Investor Conference Call
    The Company will host an investor conference call today, May 8, 2013, at 2:00 p.m. Pacific Time (5:00 p.m. Eastern Time).  The conference call will be open to all interested investors through a live audio web broadcast via the internet at www.monsterbevcorp.com in the “Events & Presentations” section.  For those who are not able to listen to the live broadcast, the call will be archived for approximately one year on the website.

Monster Beverage Corporation
    Based in Corona, California, Monster Beverage Corporation is a marketer and distributor of energy drinks and alternative beverages. The Company markets and distributes Monster Energy® brand energy drinks, Monster Energy Extra Strength Nitrous Technology® brand energy drinks, Java Monster® brand non-carbonated coffee + energy drinks, X-Presso Monster® brand non-carbonated espresso energy drinks, M3® Monster Energy® Super Concentrate energy drinks, Monster Rehab® non-carbonated energy drinks with electrolytes, Muscle Monster™ Energy Shakes, Übermonster® energy drinks, Worx Energy® shots, and Peace Tea® iced teas, as well as Hansen’s® natural sodas, apple juice and juice blends, multi-vitamin juices, Junior Juice® beverages, Blue Sky® beverages, Hubert’s® Lemonades, Vidration® vitamin enhanced waters, and PRE® Probiotic drinks.  For more information, visit www.monsterbevcorp.com.

Note Regarding Use of Non-GAAP Measures
    Gross sales is used internally by management as an indicator of and to monitor operating performance, including sales performance of particular products, salesperson performance, product growth or declines and overall Company performance.

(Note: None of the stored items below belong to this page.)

(* ===== verification/Binding.v ===== *)
(** * Socket bindings stay seated

    [this.room] is set by [onRoomRequest] right after [insertPlayer] and
    read by every room-scoped handler; the disconnect handler finds the
    room with [rooms.indexOf(this.room)] and, when the room has emptied,
    runs [rooms[ri] = rooms.splice(rooms.length - 1, 1, rooms[ri])[0];
    rooms.pop();].  Had [indexOf] returned -1 there, that line would drop
    the last room of the array, whoever is in it.

    [bind_ok] says that every socket bound to a room is seated there: its
    player object's [serial] names a roster slot of that room holding the
    socket's id, and the room is still in the rooms array.  It holds in
    every reachable world of a template with at least one spawn point (a
    fresh room then has a free slot), so the disconnect always finds its
    room in the array.

    The gameplay handlers move no one: [keeps_seats] (a preorder on
    worlds) records that they keep the arrays, the socket table, every
    roster and every serial. *)

From S2P Require Import Prelude JsArray Player MapState Room Wire Registry Lifecycle Gameplay Server Invariants.

(** [cid]'s player sits in room [rid] at its serial. *)
Definition seated (w : World) (cid : string) (rid : nat) : Prop :=
  exists r p sr, w_rooms w !! rid = Some r /\ w_players w !! cid = Some p /\
    p_serial p = Some sr /\ r_players r !! sr = Some (Some cid).

Definition bind_ok (w : World) : Prop :=
  forall cid s rid, w_socks w !! cid = Some s -> s_room s = Some rid ->
    rid ∈ w_rlist w /\ seated w cid rid.

(** Every player object stays, with its serial. *)
Definition serials_kept (ps ps' : pstore) : Prop :=
  forall c p, ps !! c = Some p -> exists p', ps' !! c = Some p' /\ p_serial p' = p_serial p.

(** Nothing a gameplay handler does moves a player between slots. *)
Definition keeps_seats (w w' : World) : Prop :=
  w_rlist w' = w_rlist w /\ w_socks w' = w_socks w /\
  (forall rid r, w_rooms w !! rid = Some r -> exists r', w_rooms w' !! rid = Some r' /\ r_players r' = r_players r) /\
  serials_kept (w_players w) (w_players w').

Lemma serials_kept_refl ps : serials_kept ps ps.
Proof. intros c p Hp. by eexists. Qed.

#[export] Instance keeps_seats_preorder : PreOrder keeps_seats.
Proof.
  split.
  - intros w. split_and!; [done|done|by eauto|apply serials_kept_refl].
  - intros w1 w2 w3 (Hl1 & Hs1 & Hr1 & Hp1) (Hl2 & Hs2 & Hr2 & Hp2). split_and!; [congruence|congruence| |].
    + intros rid r Hr. destruct (Hr1 rid r Hr) as (r' & Hr' & Hp'). destruct (Hr2 rid r' Hr') as (r'' & ? & ?).
      exists r''. split; congruence.
    + intros c p Hp. destruct (Hp1 c p Hp) as (p' & Hp' & Hs'). destruct (Hp2 c p' Hp') as (p'' & ? & ?).
      exists p''. split; congruence.
Qed.

Lemma bind_ok_keeps w w' : bind_ok w -> keeps_seats w w' -> bind_ok w'.
Proof.
  intros Hb (Hl & Hs & Hr & Hp) cid s rid Hcs Hrid. rewrite Hs in Hcs.
  destruct (Hb cid s rid Hcs Hrid) as (Hin & r & p & sr & Hr0 & Hp0 & Hsr & Hslot).
  rewrite Hl. split; [done|].
  destruct (Hr rid r Hr0) as (r' & Hr' & Hpl), (Hp cid p Hp0) as (p' & Hp' & Hser).
  exists r', p', sr. rewrite Hpl, Hser. done.
Qed.

Lemma keeps_seats_put w rid r r' :
  w_rooms w !! rid = Some r -> r_players r' = r_players r -> keeps_seats w (put_room w rid r').
Proof.
  intros Hr Hpl. split_and!; [done|done| |apply serials_kept_refl].
  intros x rx Hx. simpl. destruct (decide (x = rid)) as [->|Hne].
  - rewrite lookup_insert_eq. rewrite Hr in Hx. injection Hx as <-. by eexists.
  - rewrite lookup_insert_ne by done. by eexists.
Qed.

Lemma keeps_seats_pstore w ps : serials_kept (w_players w) ps -> keeps_seats w (set_pstore w ps).
Proof. intros Hps. split_and!; [done|done|by eauto|done]. Qed.

(** A field write that leaves [serial] alone. *)
Lemma serials_kept_alter (f : Player -> Player) pid ps ps' :
  (forall q, p_serial (f q) = p_serial q) -> serials_kept ps ps' -> serials_kept ps (alter f pid ps').
Proof.
  intros Hf Hk c p Hp. destruct (Hk c p Hp) as (p' & Hp' & Hs). destruct (decide (pid = c)) as [->|Hne].
  - rewrite lookup_alter_eq, Hp'. eexists. split; [done|]. by rewrite Hf.
  - rewrite lookup_alter_ne by done. by eexists.
Qed.

Lemma keeps_seats_alter w f pid :
  (forall q, p_serial (f q) = p_serial q) -> keeps_seats w (alter_player f pid w).
Proof. intros Hf. apply keeps_seats_pstore, serials_kept_alter, serials_kept_refl. done. Qed.

(** A room write after other writes, the room being the one [this.room]
    resolved to in the original world. *)
Lemma keeps_seats_put_room w w1 s rid r r' :
  keeps_seats w w1 -> w_rooms w1 = w_rooms w -> room_of w s = Some (rid, r) ->
  r_players r' = r_players r -> keeps_seats w (put_room w1 rid r').
Proof.
  intros H1 Hr1 (_ & Hr)%room_of_Some Hpl. etrans; [exact H1|].
  apply (keeps_seats_put _ _ r); [by rewrite Hr1|done].
Qed.

Section Seats.
Context {RM : RoomMethods} {RC : RoomContract}.
Variable tmpl : MapState.

(** ** The gameplay handlers keep every seat *)

Lemma onChatMessage_seats cid s text w : keeps_seats w (onChatMessage cid s text w).1.
Proof.
  unfold onChatMessage. destruct (player_of w s) as [[pid p]|], (room_of w s) as [[rid r]|]; simpl;
    [by apply keeps_seats_alter|done..].
Qed.

Lemma onPlayerSpawn_seats now s d w w' ms : onPlayerSpawn now s d w = Ok (w', ms) -> keeps_seats w w'.
Proof.
  unfold onPlayerSpawn.
  destruct (player_of w s) as [[pid p]|], (room_of w s) as [[rid r]|] eqn:Hr; try (intros [= <- _]; done).
  destruct d; simpl; [|discriminate].
  destruct (m_spawn_order (r_map r) !! next_spawn_index r); simpl; [|discriminate].
  intros [= <- _]. eapply keeps_seats_put_room; [by apply keeps_seats_alter|done|exact Hr|done].
Qed.

Lemma onPlayerMove_seats cid s d w w' ms : onPlayerMove cid s d w = Ok (w', ms) -> keeps_seats w w'.
Proof.
  unfold onPlayerMove.
  destruct (player_of w s) as [[pid p]|], (room_of w s) as [[rid r]|]; try (intros [= <- _]; done).
  destruct (p_is_dead p); [intros [= <- _]; done|].
  destruct d; simpl; [|discriminate]. intros [= <- _]. by apply keeps_seats_alter.
Qed.
Lemma disconnect_scrubs_bombs_witness :
  exists w' ms r' bl',
    onClientDisconnect 5 "a" (sock_at w_bomb "a") w_bomb = Ok (w', ms) /\
    w_rooms w' !! 0%nat = Some r' /\ m_layers (r_map r') !! 0%nat = Some bl' /\
    js_length (l_data bl') = js_length (l_data bl_bomb) /\
    (forall k, (0 <= k < js_length (l_data bl_bomb))%Z -> js_get (l_data bl_bomb) k = Some (Z.of_nat 0 + 1)%Z ->
       js_get (l_data bl') k = Some 0%Z) /\
    (forall k, js_get (l_data bl_bomb) k <> Some (Z.of_nat 0 + 1)%Z \/ ~ (0 <= k < js_length (l_data bl_bomb))%Z ->
       js_get (l_data bl') k = js_get (l_data bl_bomb) k).
Proof.
  apply (disconnect_scrubs_bombs 5 "a" (sock_at w_bomb "a") w_bomb "a" 0 (room_at w_bomb 0)
           (player_at w_bomb "a") 0 0 bl_bomb); witness_tac.
Defined.

(** Spec §8: in a full room the host "a" leaves while the seven others are
    active: "b" or another of them becomes host. *)
Lemma disconnect_host_migrates_witness :
  exists w' ms r' h,
    onClientDisconnect 9 "a" (sock_at w_full "a") w_full = Ok (w', ms) /\ w_rooms w' !! 0%nat = Some r' /\
    rc_timestamp r' = 9%Z /\ r_host r' = Some h /\ h <> "a" /\
    h ∈ members (r_players r') /\ active_in (w_players w') h = true /\
    receivers "player exit room" ms = filter (fun c => c <> "a") (members (r_players (room_at w_full 0))).
Proof.
  apply (disconnect_host_migrates 9 "a" (sock_at w_full "a") w_full "a" 0 (room_at w_full 0)
           (player_at w_full "a") "b"); witness_tac.
Defined.

(** "a" is alone and away (room 0 has no active host); it comes back. *)
Lemma available_recovers_host_witness :
  exists r', w_rooms (onPlayerAvailable (sock_at w_away "a") w_away).1 !! 0%nat = Some r' /\
    hasHost r' (w_players (onPlayerAvailable (sock_at w_away "a") w_away).1) = true.
Proof.
  apply (available_recovers_host (sock_at w_away "a") w_away "a" 0 (room_at w_away 0)); witness_tac.
Defined.

(** "a" (serial 0) reports "b" (serial 1) killed by "a": a kill, and the
    self-kill branch does not apply. *)
Lemma onPlayerDeath_frags_witness :
  (1%Z = 0%Z ->
   exists w', onPlayerDeath (sock_at w_ab "a") (Some (mkDeathIn 1 0)) w_ab =
      Ok (w', emitAll (room_at w_ab 0) "player death"
                (PDeath (mkDeathIn 1 0) "b" (p_frags (player_at w_ab "b") - 1)%Z "b"
                        (p_frags (player_at w_ab "b") - 1)%Z)) /\
    p_frags <$> w_players w' !! "b" = Some (p_frags (player_at w_ab "b") - 1)%Z /\
    p_is_dead <$> w_players w' !! "b" = Some true) /\
  (1%Z <> 0%Z -> "b" <> "a" ->
   exists w', onPlayerDeath (sock_at w_ab "a") (Some (mkDeathIn 1 0)) w_ab =
      Ok (w', emitAll (room_at w_ab 0) "player death"
                (PDeath (mkDeathIn 1 0) "b" (p_frags (player_at w_ab "b")) "a"
                        (p_frags (player_at w_ab "a") + 1)%Z)) /\
    p_frags <$> w_players w' !! "a" = Some (p_frags (player_at w_ab "a") + 1)%Z /\
    p_is_dead <$> w_players w' !! "b" = Some true /\
    p_frags <$> w_players w' !! "b" = Some (p_frags (player_at w_ab "b"))).
Proof.
  apply (onPlayerDeath_frags w_ab (sock_at w_ab "a") 0 (room_at w_ab 0) (mkDeathIn 1 0) "b" "a"
           (player_at w_ab "b") (player_at w_ab "a")); witness_tac.
Defined.

(** "b" has just spawned and is invincible: "a"'s kill report is dropped. *)
Lemma onPlayerDeath_protected_witness :
  onPlayerDeath (sock_at w_spawned "a") (Some (mkDeathIn 1 0)) w_spawned = Ok (w_spawned, []).
Proof.
  apply (onPlayerDeath_protected w_spawned (sock_at w_spawned "a") 0 (room_at w_spawned 0)
           (mkDeathIn 1 0) "b" "a" (player_at w_spawned "b") (player_at w_spawned "a")); witness_tac.
Defined.

(** Spec §8: "a" plants at (col 2, row 3) on a 10-wide map: cell 32. *)
Lemma onPlayerPlantBomb_writes_witness :
  onPlayerPlantBomb 3 (sock_at w_ab "a") (Some (mkBombIn 0 2 3)) w_ab =
    Ok (put_room w_ab 0 (room_layers (room_at w_ab 0)
          (update_at 0 (fun a => js_set a 32 1) (m_layers (r_map (room_at w_ab 0))))),
        emitAll (room_layers (room_at w_ab 0)
          (update_at 0 (fun a => js_set a 32 1) (m_layers (r_map (room_at w_ab 0)))))
          "player plant bomb" (PBomb (mkBombIn 0 2 3) 3)).
Proof.
  apply (onPlayerPlantBomb_writes 3 w_ab (sock_at w_ab "a") 0 (room_at w_ab 0) (mkBombIn 0 2 3) "a" 0
           (mkLayer "bombs" (js_of_list (replicate 100 0%Z)))); witness_tac.
Defined.

(** Spec §8: a second plant on cell 32 is rejected. *)
Lemma onPlayerPlantBomb_occupied_witness :
  onPlayerPlantBomb 4 (sock_at w_bomb "b") (Some (mkBombIn 1 2 3)) w_bomb = Ok (w_bomb, []).
Proof.
  apply (onPlayerPlantBomb_occupied 4 w_bomb (sock_at w_bomb "b") 0 (room_at w_bomb 0) (mkBombIn 1 2 3) "b" 0
           (mkLayer "bombs" (js_set (js_of_list (replicate 100 0%Z)) 32 1))); witness_tac.
Defined.

(** Spec §8: an explosion over [[2,3],[2,4]] zeroes cells 32 and 42. *)
Lemma onBombExplode_clears_witness :
  exists r1,
    onBombExplode 6 (sock_at w_bomb "a") (Some (mkExplodeIn [(2, 3); (2, 4)]%Z)) w_bomb =
      Ok (put_room w_bomb 0 r1, emitAll r1 "bomb explode" (PExplode (mkExplodeIn [(2, 3); (2, 4)]%Z) 6)) /\
    r_players r1 = r_players (room_at w_bomb 0) /\
    forall col row, (col, row) ∈ [(2, 3); (2, 4)]%Z ->
      cell_zero 0 (cell_index (r_map (room_at w_bomb 0)) col row) (m_layers (r_map r1)) /\
      cell_zero 1 (cell_index (r_map (room_at w_bomb 0)) col row) (m_layers (r_map r1)).
Proof.
  apply (onBombExplode_clears 6 w_bomb (sock_at w_bomb "a") 0 (room_at w_bomb 0)
           (mkExplodeIn [(2, 3); (2, 4)]%Z) 0 1); witness_tac.
Defined.

(** "a" spawns under cursor 0 (point (1,1)) with tile size 32. *)
Lemma onPlayerSpawn_spec_witness :
  exists w',
    onPlayerSpawn 1 (sock_at w_ab "a") (Some (mkSpawnIn 32 None)) w_ab =
      Ok (w', emitAll (with_next_spawn (room_at w_ab 0) 1) "player spawn"
                (PSpawn ((inject_Z 1 + (1#2)) * 32)%Q ((inject_Z 1 + (1#2)) * 32)%Q None 1)) /\
    w_rooms w' !! 0%nat = Some (with_next_spawn (room_at w_ab 0) 1) /\
    w_players w' !! "a" =
      Some (spawn_fields ((inject_Z 1 + (1#2)) * 32)%Q ((inject_Z 1 + (1#2)) * 32)%Q 1 None
              (player_at w_ab "a")).
Proof.
  apply (onPlayerSpawn_spec 1 w_ab (sock_at w_ab "a") "a" (player_at w_ab "a") 0 (room_at w_ab 0)
           (mkSpawnIn 32 None) (mkSpawnPoint 1 1)); witness_tac.
Defined.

The use of gross sales allows evaluation of sales performance before the effect of any promotional items, which can mask certain performance issues. We therefore believe that the presentation of gross sales provides a useful measure of our operating performance. Gross sales is not a measure that is recognized under accounting principles generally accepted in the United States of America (“GAAP”) and should not be considered as an alternative to net sales, which is determined in accordance with GAAP, and should not be used alone as an indicator of operating performance in place of net sales. Additionally, gross sales may not be comparable to similarly titled measures used by other companies, as gross sales has been defined by our internal reporting practices. In addition, gross sales may not be realized in the form of cash receipts as promotional payments and allowances may be deducted from payments received from certain customers.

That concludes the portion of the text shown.